From: Stefan Hajnoczi <stefanha@redhat.com>
To: Sam Li <faithilikerun@gmail.com>
Cc: qemu-devel@nongnu.org, Markus Armbruster <armbru@redhat.com>,
qemu-block@nongnu.org, Eric Blake <eblake@redhat.com>,
Pierrick Bouvier <pierrick.bouvier@oss.qualcomm.com>,
dmitry.fomichev@wdc.com, Hanna Reitz <hreitz@redhat.com>,
hare@suse.de, "Michael S. Tsirkin" <mst@redhat.com>,
Kevin Wolf <kwolf@redhat.com>,
cassel@kernel.org, dlemoal@kernel.org
Subject: Re: [PATCH v11 2/5] qcow2: add configurations for zoned format extension
Date: Tue, 2 Jun 2026 16:03:29 -0400 [thread overview]
Message-ID: <20260602200329.GA1043118@fedora> (raw)
In-Reply-To: <20260601214405.252818-3-faithilikerun@gmail.com>
[-- Attachment #1: Type: text/plain, Size: 13639 bytes --]
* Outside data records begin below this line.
(** The release makes thread 2 ready and takes its priority from thread 1, which
    gives way to it before it sleeps. *)
Lemma cond_wait_spec_witness :
  ends_at (cond_wait 1 (lock_at 1)) (λ o b, ∃ n k, o = OSwitch n k ∧
    holders b !! lock_at 1 = Some None ∧
    lists b !! cond_waiters 1 = Some (waiter_elem <$> [4; 5; 1]%positive)) wit_waiter.
Proof.
  eapply ends_mono.
  - apply apwp_ends, (cond_wait_spec 1 (lock_at 1) _ [4; 5]%positive _ _ _ _ _ _ _ wit_release_pre);
      [done| |done|by_test]. exists 9%positive. split; [done|]. by eexists.
  - intros o b (a1 & q1 & n & k & _ & -> & _ & Hh & _ & Hl & _). eexists n, _. by split_and!.
Defined.
End witness.
(** The lists at the end of [thread_init]. *)
Definition boot_lists (r : tptr) : lview :=
  <[all_list := [thread_allelem r]]> (<[locks_held r := []]> (<[all_list := []]>
    (<[ready_list := []]> (<[lock_waiters tid_lock := []]>
      (<[sema_waiters (sema_of_lock tid_lock) := []]> ∅))))).

Lemma unlinked_boot_lists r e : e ≠ thread_allelem r → unlinked (boot_lists r) e.
Proof.
  intros He. apply unlinked_insert; [|by intros ?%list_elem_of_singleton].
  repeat (apply unlinked_insert; [|apply not_elem_of_nil]). apply unlinked_empty.
Qed.

(** Nothing is ready, and the tid lock is free. *)
Lemma boot_tid_ok cur (b : aview) :
  current_ok b cur → priority_ok cur → base_priority cur = priority cur →
  iv_context (intr b) = false → thread_mlfqs b = false →
  (∀ l, l ∈ [ready_list; lock_waiters tid_lock; sema_waiters (sema_of_lock tid_lock);
     locks_held (running b)] → lists b !! l = Some []) →
  unlinked (lists b) (thread_elem (running b)) → unlinked (lists b) (lock_elem tid_lock) →
  holders b !! tid_lock = Some None → semas b !! sema_of_lock tid_lock = Some 1 →
  tid_ok [] cur b.
Proof.
  intros Hc Hp Hb Hctx Hm Hls Hu Hul Hh Hv. unfold tid_ok, lock_free, sched_ok.
  split_and!; try done; try apply Hp; try (apply Hls; set_solver).
  - left. split; [done|]. apply Hls. set_solver.
  - by intros ? ?%elem_of_nil.
Qed.

Lemma boot_lists_empty r l :
  l ∈ [ready_list; lock_waiters tid_lock; sema_waiters (sema_of_lock tid_lock); locks_held r] →
  boot_lists r !! l = Some [].
Proof.
  unfold boot_lists. rewrite !elem_of_cons, elem_of_nil.
  by intros [->|[->|[->|[->|[]]]]]; rewrite ?lookup_insert_ne, ?lookup_insert_eq by done.
Qed.
(** C36: A delay of [num / denom] seconds makes as many rounds of the delay loop as
    [delay_loops] says, or none if that is negative, and returns.  [delay_loops]
    computes modulo [2 ^ 64].  Its result is
    [loops_per_tick * num / 1000 * TIMER_FREQ / (denom / 1000)], and not more
    than the exact number of rounds, if the delay is shorter than a timer tick,
    as those of the sleep functions are, whatever the calibration has found; and
    if it is longer, as those of [timer_mdelay] may be, as long as
    [loops_per_tick * num * TIMER_FREQ] fits: the scaling by 1000 comes too late
    to help there. *)
Theorem real_time_delay_spec num denom (a : aview) :
  0 < denom ≤ INT_MAX → denom mod 1000 = 0 → 0 ≤ loops_per_tick a ≤ UINT_MAX →
  apwp (real_time_delay barrier num denom) (λ o a', o = ODone () ∧
    let n := delay_loops (loops_per_tick a) num denom in
    age clk P a' = age clk P a + Z.max 0 n ∧
    (0 ≤ num →
     num * TIMER_FREQ < denom ∨ loops_per_tick a * num * TIMER_FREQ ≤ INT64_MAX →
       n = (loops_per_tick a * num / 1000 * TIMER_FREQ) / (denom / 1000) ∧
       (age clk P a' - age clk P a) * denom ≤ loops_per_tick a * TIMER_FREQ * num)) a.
Proof.
  intros Hd Hm Hl. apply apwp_Act, awp_ASSERT.
  { rewrite Z.rem_mod_nonneg, Hm by lia. done. }
  apply apwp_Act, awp_get_loops_per_tick. apply apwp_Act.
  assert (Hk : 0 < denom / 1000 ∧ denom = 1000 * (denom / 1000)).
  { apply Z.mod_divide in Hm as [q ->]; [|lia]. rewrite Z.div_mul by lia. lia. }
  unfold check_divisor. rewrite Z.quot_div_nonneg by lia.
  destruct (Z.eqb_spec (denom / 1000) 0); [lia|]. apply awp_ret.
  pose proof (delay_loops_range (loops_per_tick a) num denom) as Hr.
  rewrite <- (prog_bind_ret_r (busy_wait _ _)).
  assert (HQ : ∀ a', age clk P a' = age clk P a + Z.max 0 (delay_loops (loops_per_tick a) num denom) →
    0 ≤ num → num * TIMER_FREQ < denom ∨ loops_per_tick a * num * TIMER_FREQ ≤ INT64_MAX →
    delay_loops (loops_per_tick a) num denom =
      (loops_per_tick a * num / 1000 * TIMER_FREQ) / (denom / 1000) ∧
    (age clk P a' - age clk P a) * denom ≤ loops_per_tick a * TIMER_FREQ * num).
  { intros a' -> Hn Hf. replace (_ + _ - _)
      with (Z.max 0 (delay_loops (loops_per_tick a) num denom)) by lia.
    apply delay_bound; try lia. destruct Hf; [|done]. by apply (short_delay_fits _ _ denom); lia. }
  destruct (Z.le_gt_cases (delay_loops (loops_per_tick a) num denom) 0).
  - apply busy_loop_skip; [done|]. apply apwp_ret. split_and!; [done|lia|apply HQ; lia].
  - eapply (busy_loop_unfold barrier clk P Hreg); [bounds|]. intros a' Ha' _. apply apwp_ret.
    split_and!; [done|lia|apply HQ; lia].
Qed.
End delay_properties.

(** * Witnesses *)
Section witnesses.
#[local] Existing Instances concrete_env concrete_env_laws.

Definition wit_delay : kstate := set_intr (IView INTR_ON false false : istate) (sched_state 31).

(** A processor that makes 5003 rounds per tick, counting them in [user_ticks]. *)
Definition wit_barrier : K unit :=
  modify (λ s, set_ticks (ticks s + if user_ticks s mod 5003 =? 5002 then 1 else 0)
                 (set_user_ticks (user_ticks s + 1) s)).

Lemma wit_regular : regular wit_barrier (λ a, user_ticks a mod 5003) 5003.
Proof.
  split; [intros a; apply Z.mod_pos_bound; lia|]. intros a. unfold wit_barrier.
  apply (awp_modify _ (set_ticks (ticks a + if user_ticks a mod 5003 =? 5002 then 1 else 0)
    (set_user_ticks (user_ticks a + 1) a))); [by intros s <-|]. split; [|done]. unfold age. cbn.
  pose proof (Z.div_mod (user_ticks a) 5003 ltac:(lia)).
  pose proof (Z.mod_pos_bound (user_ticks a) 5003 ltac:(lia)).
  destruct (Z.eqb_spec (user_ticks a mod 5003) 5002).
  - rewrite <- (Z.mod_unique_pos (user_ticks a + 1) 5003 (user_ticks a / 5003 + 1) 0); lia.
  - rewrite <- (Z.mod_unique_pos (user_ticks a + 1) 5003 (user_ticks a / 5003)
      (user_ticks a mod 5003 + 1)); lia.
Defined.
Definition actions : list action :=
  Action "run" 2 run_task ::
  if FILESYS then
    [Action "ls" 1 fsutil_ls; Action "cat" 2 fsutil_cat; Action "rm" 2 fsutil_rm;
     Action "extract" 1 fsutil_extract; Action "append" 2 fsutil_append]
  else [].

Definition find_action (name : string) : option action :=
  List.find (λ a, String.eqb name (a_name a)) actions.

(** One round of the loop over [argv]. *)
Definition run_action (argv : list string) : prog (list string + unit) :=
  match argv with
  | [] => mret (inr ())
  | arg :: _ =>
      match find_action arg with
      | None => act (fail (EPanic ("unknown action `" ++ arg ++ "' (use -h for help)")))
      | Some a =>
          (if bool_decide (a_argc a ≤ length argv)%nat then mret ()
           else act (fail (EPanic ("action `" ++ arg ++ "' requires " ++
                 pretty (a_argc a - 1)%nat ++ " argument(s)"))));;
          a_function a argv;;
          mret (inl (drop (a_argc a) argv))
      end
  end.

Definition run_actions (argv : list string) : prog unit := loop run_action argv.
End code.

(** * The command line the loader stores *)

Definition no_nul (s : string) : Prop := NUL ∉ String.list_ascii_of_string s.

Definition encode_arg (s : string) : list ascii := String.list_ascii_of_string s ++ [NUL].
Definition encode (args : list string) : list ascii := concat (encode_arg <$> args).

Lemma strnlen_encode s mem : no_nul s → strnlen (encode_arg s ++ mem) = String.length s.
Proof.
  unfold no_nul, encode_arg. rewrite <- (assoc_L (++)). induction s as [|c s IH]; simpl; intros Hs.
  - done.
  - rewrite decide_False by (intros ->; apply Hs; by left). f_equal. apply IH. set_solver.
Qed.

Lemma length_encode_arg s : length (encode_arg s) = (String.length s + 1)%nat.
Proof.
  unfold encode_arg. rewrite length_app. simpl. f_equal. by induction s; simpl; f_equal.
Qed.

Lemma encode_cons s args : encode (s :: args) = encode_arg s ++ encode args.
Proof. done. Qed.

(** Arguments that are not empty take at least two bytes each. *)
Lemma length_encode args :
  Forall (.≠ EmptyString) args → (2 * length args ≤ length (encode args))%nat.
Proof.
  induction 1 as [|s args Hs _ IH]; [done|].
  rewrite encode_cons, length_app, length_encode_arg. destruct s; [done|]. simpl in *. lia.
Qed.

(** Where the arguments start. *)
Fixpoint offsets (p : nat) (args : list string) : list nat :=
  match args with
  | [] => []
  | s :: args => p :: offsets (p + length (encode_arg s)) args
  end.

Lemma scan_args_encode mem pad args : ∀ n i pre,
  n = length args → mem = pre ++ encode args ++ pad → Forall no_nul args →
  (i + n ≤ length mem / 2)%nat →
  scan_args n i (length pre) mem = Ok (offsets (length pre) args).
Proof.
  induction args as [|s args IH]; intros n i pre -> Hmem Hf Hi; simpl in *.
  - by rewrite bool_decide_true by lia.
  - apply Forall_cons in Hf as [Hs Hf]. rewrite encode_cons, <- (assoc_L (++)) in Hmem.
    assert (Hlen : (length pre < length mem)%nat).
    { rewrite Hmem, !length_app, length_encode_arg. lia. }
    rewrite bool_decide_false by lia. rewrite bool_decide_true by lia.
    assert (Hdrop : drop (length pre) mem = encode_arg s ++ encode args ++ pad)
      by (by rewrite Hmem, drop_app_length).
    rewrite Hdrop, strnlen_encode by done.
    replace (length pre + String.length s + 1)%nat with (length (pre ++ encode_arg s))
      by (rewrite length_app, length_encode_arg; lia).
    rewrite (IH _ _ (pre ++ encode_arg s)); [|done|by rewrite <- (assoc_L (++))|done|lia].
    by rewrite length_app.
Qed.

Lemma c_strings_encode mem pad args : ∀ pre,
  mem = pre ++ encode args ++ pad → Forall no_nul args →
  c_strings mem (offsets (length pre) args) = Ok args.
Proof.
  induction args as [|s args IH]; intros pre Hmem Hf; simpl; [done|].
  apply Forall_cons in Hf as [Hs Hf]. rewrite encode_cons, <- (assoc_L (++)) in Hmem.
  assert (Hdrop : drop (length pre) mem = encode_arg s ++ encode args ++ pad)
    by (by rewrite Hmem, drop_app_length).
  unfold c_string. rewrite Hdrop, strnlen_encode by done.
  rewrite bool_decide_true by (rewrite Hmem, !length_app, length_encode_arg; lia).
  assert (Htake : take (String.length s) (encode_arg s ++ encode args ++ pad) =
    String.list_ascii_of_string s).
  { unfold encode_arg. rewrite <- (assoc_L (++)). apply take_app_length'.
    by clear; induction s; simpl; f_equal. }
  rewrite Htake, String.string_of_list_ascii_of_string. simpl.
  rewrite <- length_app, (IH (pre ++ encode_arg s)); [done| |done].
  by rewrite <- (assoc_L (++)).
Qed.

(** * What the options mean *)

(** The leading arguments that are options, and the others. *)
Fixpoint leading_options (argv : list string) : list string :=
  match argv with
  | [] => []
  | arg :: argv => if is_option arg then arg :: leading_options argv else []
  end.
Definition operands (argv : list string) : list string := drop (length (leading_options argv)) argv.

Lemma leading_options_split argv :
  argv = leading_options argv ++ operands argv ∧
  Forall (λ s, is_option s = true) (leading_options argv) ∧
  match operands argv with [] => True | s :: _ => is_option s = false end.
Proof.
  unfold operands. induction argv as [|arg argv (IH1 & IH2 & IH3)]; simpl; [done|].
  destruct (is_option arg) eqn:Ha; simpl; [|done].
  split_and!; [by f_equal|by constructor|done].
Qed.

Definition named (name arg : string) : bool := String.eqb (split_option arg).1 name.

Section meaning.
Context {E : Env} {B : Build} {SV : Services}.

(** The options of the build, those whose value may be missing and those whose
    value is used. *)
Definition options_known : list string :=
  ["-q"; "-r"; "-mlfqs"] ++
  if FILESYS then ["-f"; "-filesys"; "-scratch"] ++ (if VM then ["-swap"] else []) else [].
Definition options_valued : list string := "-rs" :: if USERPROG then ["-ul"] else [].

(** What is wrong with an option. *)
Definition option_error (arg : string) : option error :=
  let '(name, value) := split_option arg in
  if String.eqb name "-h" then Some EPowerOff
  else if existsb (String.eqb name) options_known then None
  else if existsb (String.eqb name) options_valued then
    match value with Some _ => None | None => Some EBadPtr end
  else Some (EPanic ("unknown option `" ++ name ++ "' (use -h for help)")).
(* ===== verification/Places.v ===== *)
(** Where the threads are: the invariant of the scheduler's and the
    synchronisation code's data structures that every switch, wake-up and timer
    tick preserves.  Each thread but the running one is in exactly one place,
    and its status says which. *)
From Stdlib Require Import FunctionalExtensionality.
From S2P Require Import Prelude Env Kernel Thread Mlfqs Ready Sched.
From S2P Require Import Wait Synch SemaSpec Timer TimerSpec.

Definition has_status (a : aview) (t : tptr) (st : thread_status) : Prop :=
  status <$> threads a !! t = Some st.

Definition well_made (th : thread) : Prop :=
  thread_ok th ∧ priority_ok th ∧ PRI_MIN ≤ base_priority th ≤ PRI_MAX.

(** [t] is not among the waiters of any of the semaphores [D]. *)
Definition waits_not (D : gset sema_ptr) (W : sema_ptr → list tptr) (t : tptr) : Prop :=
  ∀ sm, sm ∈ D → t ∉ W sm.

(** [t] is neither in the hands of the processor ([X]) nor the idle thread, and
    has status [st]. *)
Definition stays (X : list tptr) (a : aview) (st : thread_status) (t : tptr) : Prop :=
  (t ∉ X) ∧ Some t ≠ idle_thread a ∧ has_status a t st.

(** [t] is in no list and not in the hands of the processor: it has not been made
    ready yet, or it is dying. *)
Definition aside (D : gset sema_ptr) (X ss : list tptr) (W : sema_ptr → list tptr) (a : aview)
    (t : tptr) : Prop :=
  (t ∉ X) ∧ Some t ≠ idle_thread a ∧
  (has_status a t THREAD_BLOCKED ∨ has_status a t THREAD_DYING) ∧ (t ∉ ss) ∧ waits_not D W t.

(** [placed D Y X q ss W a]: apart from the threads [X], which are in no list, and
    the idle thread, the threads of [q] are ready, those of [ss] asleep, those
    of [W sm] wait for the semaphore [sm], for the semaphores [D], those of [Y]
    have not started or have ended, and there are no others.  The ready threads
    and the waiters of each semaphore are in the order of their priorities, the
    sleeping ones in the order of their wake-up ticks. *)
Record placed (D : gset sema_ptr) (Y : gset tptr) (X q ss : list tptr) (W : sema_ptr → list tptr)
    (a : aview) : Prop := Placed {
  pl_prio : thread_mlfqs a = false;
  pl_idle : ∃ i, idle_thread a = Some i ∧ is_Some (threads a !! i) ∧
    (i ∉ X → has_status a i THREAD_READY ∨ has_status a i THREAD_BLOCKED);
  pl_self : ∀ t, t ∈ X → is_Some (threads a !! t);
  pl_threads : ∀ t th, threads a !! t = Some th → well_made th;
  pl_nodup : NoDup q;
  pl_sorted : queue_sorted (threads a) q;
  pl_semas : ∀ sm, sm ∈ D ↔ is_Some (semas a !! sm);
  pl_values : ∀ sm v, semas a !! sm = Some v → 0 ≤ v < UINT_MAX;
  pl_waiters : ∀ sm, sm ∈ D → lists a !! sema_waiters sm = Some (elems (W sm));
  pl_sleep : lists a !! sleep_list = Some (thread_sleep_elem <$> ss);
  pl_wakeup : sorted_on (thread_wakeup (threads a)) ss;
  pl_q : ∀ t, t ∈ q → stays X a THREAD_READY t;
  pl_ss : ∀ t, t ∈ ss → stays X a THREAD_BLOCKED t ∧ waits_not D W t;
  pl_W : ∀ sm t, sm ∈ D → t ∈ W sm → stays X a THREAD_BLOCKED t;
  pl_all : ∀ t, is_Some (threads a !! t) →
    t ∈ X ∨ Some t = idle_thread a ∨ t ∈ q ∨ t ∈ ss ∨ (∃ sm, sm ∈ D ∧ t ∈ W sm) ∨ t ∈ Y;
  pl_Y : ∀ t, t ∈ Y → aside D X ss W a t;
  pl_elem : ∀ t, t ∉ q → waits_not D W t → unlinked (lists a) (thread_elem t);
  pl_sleep_elem : ∀ t, t ∉ ss → unlinked (lists a) (thread_sleep_elem t);
  pl_order : ∀ sm, sm ∈ D → queue_sorted (threads a) (W sm)
}.
Arguments pl_prio {D Y X q ss W a} _.
Arguments pl_idle {D Y X q ss W a} _.
Arguments pl_self {D Y X q ss W a} _.
Arguments pl_Y {D Y X q ss W a} _.
Arguments pl_threads {D Y X q ss W a} _.
Arguments pl_nodup {D Y X q ss W a} _.
Arguments pl_sorted {D Y X q ss W a} _.
Arguments pl_semas {D Y X q ss W a} _.
Arguments pl_values {D Y X q ss W a} _.
Arguments pl_waiters {D Y X q ss W a} _.
Arguments pl_sleep {D Y X q ss W a} _.
Arguments pl_wakeup {D Y X q ss W a} _.
Arguments pl_q {D Y X q ss W a} _.
Arguments pl_ss {D Y X q ss W a} _.
Arguments pl_W {D Y X q ss W a} _.
Arguments pl_all {D Y X q ss W a} _.
Arguments pl_elem {D Y X q ss W a} _.
Arguments pl_sleep_elem {D Y X q ss W a} _.
Arguments pl_order {D Y X q ss W a} _.


Section placed.
Context {E : Env} {EL : EnvLaws E} (D : gset sema_ptr) (Y : gset tptr).

(** The elements that link a thread into its place, and the lists of the places
    other than the schedulers'. *)
Definition place_elem (e : elem_ptr) : bool :=
  match e with thread_elem _ | thread_sleep_elem _ => true | _ => false end.
Definition place_list (l : list_ptr) : bool :=
  match l with sema_waiters _ | sleep_list => true | _ => false end.

(** Only some fields count, and the schedulers' lists only through [q]. *)
Lemma placed_view X q ss W (a b : aview) :
  placed D Y X q ss W a → thread_mlfqs b = thread_mlfqs a → idle_thread b = idle_thread a →
  threads b = threads a → semas b = semas a →
  (∀ l, place_list l = true → lists b !! l = lists a !! l) →
  (∀ e, place_elem e = true → unlinked (lists a) e → e ∉ elems q → unlinked (lists b) e) →
  placed D Y X q ss W b.
Proof.
  intros [] Hm Hi Ht Hs Hl Hu.
  split; unfold stays, aside, has_status in *; rewrite ?Hm, ?Hi, ?Ht, ?Hs; try done.
  - intros sm Hsm. rewrite Hl by done. by apply pl_waiters0.
  - by rewrite Hl.
  - intros t Hq HW. apply Hu; [done|by apply pl_elem0|]. by intros (? & [= <-] & ?)%list_elem_of_fmap.
  - intros t Hss. apply Hu; [done|by apply pl_sleep_elem0|].
    by intros (? & ? & _)%list_elem_of_fmap.
Qed.

Lemma placed_frame X q ss W (a b : aview) :
  placed D Y X q ss W a → thread_mlfqs b = thread_mlfqs a → idle_thread b = idle_thread a →
  threads b = threads a → semas b = semas a →
  (∀ l, sched_list l = false → lists b !! l = lists a !! l) →
  (∀ e, unlinked (lists a) e → e ∉ elems q → unlinked (lists b) e) → placed D Y X q ss W b.
Proof.
  intros Ha Hm Hi Ht Hs Hl Hu. apply (placed_view _ _ _ _ a); try done; [|by auto].
  intros l Hp. apply Hl. by destruct l.
Qed.

Lemma placed_ext X q ss W (a b : aview) :
  placed D Y X q ss W a → thread_mlfqs b = thread_mlfqs a → idle_thread b = idle_thread a →
  threads b = threads a → semas b = semas a → lists b = lists a → placed D Y X q ss W b.
Proof. intros Ha Hm Hi Ht Hs Hl. eapply placed_frame; try done; rewrite Hl; [done|]. by intros. Qed.

(** Changing the record of a thread in the processor's hands. *)
Lemma placed_self X q ss W t th (a : aview) :
  placed D Y X q ss W a → t ∈ X → well_made th →
  placed D Y X q ss W (set_threads (<[t := th]> (threads a)) a).
Proof.
  intros [] Ht Hok.
  assert (Hne : ∀ u st, stays X a st u → stays X (set_threads (<[t := th]> (threads a)) a) st u).
  { intros u st (Hx & Hi & Hst). split_and!; [done..|]. unfold has_status. cbn.
    rewrite lookup_insert_ne; [done|]. by intros ->. }
  assert (Hsome : ∀ u, is_Some (threads a !! u) → is_Some (<[t := th]> (threads a) !! u)).
  { intros u Hu. destruct (decide (u = t)) as [->|].
    - by rewrite lookup_insert_eq.
    - by rewrite lookup_insert_ne. }
  split; cbn; try done.
  - destruct pl_idle0 as (i & Hi & Hv & Hst). exists i. split_and!; [done|by apply Hsome|].
    intros Hx. unfold has_status. cbn. rewrite lookup_insert_ne; [by apply Hst|]. by intros <-.
  - auto.
  - intros u uth [[<- <-]|[_ Hu]]%lookup_insert_Some; [done|by eapply pl_threads0].
  - eapply sorted_on_ext; [|exact pl_sorted0]. intros u Hu. unfold thread_priority.
    rewrite lookup_insert_ne; [done|]. intros <-. by destruct (pl_q0 t Hu).
  - eapply sorted_on_ext; [|exact pl_wakeup0]. intros u Hu. unfold thread_wakeup.
    rewrite lookup_insert_ne; [done|]. intros <-. by destruct (pl_ss0 t Hu) as [[? _] _].
  - auto.
  - intros u Hu. destruct (pl_ss0 u Hu). auto.
  - eauto.
  - intros u Hu. apply pl_all0. apply lookup_insert_is_Some in Hu as [->|[_ Hu]]; [|done].
    by apply pl_self0.
  - intros u Hu. destruct (pl_Y0 u Hu) as (Hx & Hi & Hst & Hr). split_and!; [done..| |apply Hr|apply Hr].
    unfold has_status in *. cbn. by rewrite lookup_insert_ne by by intros ->.
  - intros sm Hsm. eapply sorted_on_ext; [|exact (pl_order0 sm Hsm)]. intros u Hu.
    unfold thread_priority. rewrite lookup_insert_ne; [done|]. intros <-.
    by destruct (pl_W0 sm t Hsm Hu).
Qed.

Lemma stays_cons t X (a : aview) st u :
  stays (t :: X) a st u → stays X a st u ∧ u ≠ t.
Proof. intros (Hx & Hi & Hst). split; [split_and!; [|done..]|]; set_solver. Qed.

Lemma aside_cons t X ss W (a : aview) u :
  aside D (t :: X) ss W a u → aside D X ss W a u ∧ u ≠ t.
Proof. intros (Hx & H). split; [split; [|done]|]; set_solver. Qed.

Lemma aside_sub X X' ss ss' W W' (a b : aview) u :
  aside D X ss W a u → (u ∉ X → u ∉ X') → (u ∉ ss → u ∉ ss') →
  (waits_not D W u → waits_not D W' u) → idle_thread b = idle_thread a → threads b = threads a →
  aside D X' ss' W' b u.
Proof. unfold aside, has_status. intros (?&?&?&?&?) ??? -> ->. auto 10. Qed.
On Mon, Jun 01, 2026 at 11:44:02PM +0200, Sam Li wrote:
> To configure the zoned format feature on the qcow2 driver, it
> requires settings as: the device size, zone model, zone size,
> zone capacity, number of conventional zones, limits on zone
> resources (max append bytes, max open zones, and max_active_zones).
>
> To create a qcow2 image with zoned format feature, use command like
> this:
> qemu-img create -f qcow2 zbc.qcow2 -o size=768M \
> -o zone.size=64M -o zone.capacity=64M -o zone.conventional_zones=0 \
> -o zone.max_append_bytes=4096 -o zone.max_open_zones=6 \
> -o zone.max_active_zones=8 -o zone.mode=host-managed
>
> Signed-off-by: Sam Li <faithilikerun@gmail.com>
> ---
> block/file-posix.c | 2 +-
> block/qcow2.c | 329 ++++++++++++++++++++++++++++++-
> block/qcow2.h | 83 +++++++-
> docs/interop/qcow2.rst | 117 ++++++++++-
> include/block/block_int-common.h | 15 +-
> qapi/block-core.json | 91 ++++++++-
> 6 files changed, 628 insertions(+), 9 deletions(-)
>
> diff --git a/block/file-posix.c b/block/file-posix.c
> index e49b13d6ab..14278785b9 100644
> --- a/block/file-posix.c
> +++ b/block/file-posix.c
> @@ -3607,7 +3607,7 @@ raw_co_zone_append(BlockDriverState *bs,
>
> if (*offset & zone_size_mask) {
> error_report("sector offset %" PRId64 " is not aligned to zone size "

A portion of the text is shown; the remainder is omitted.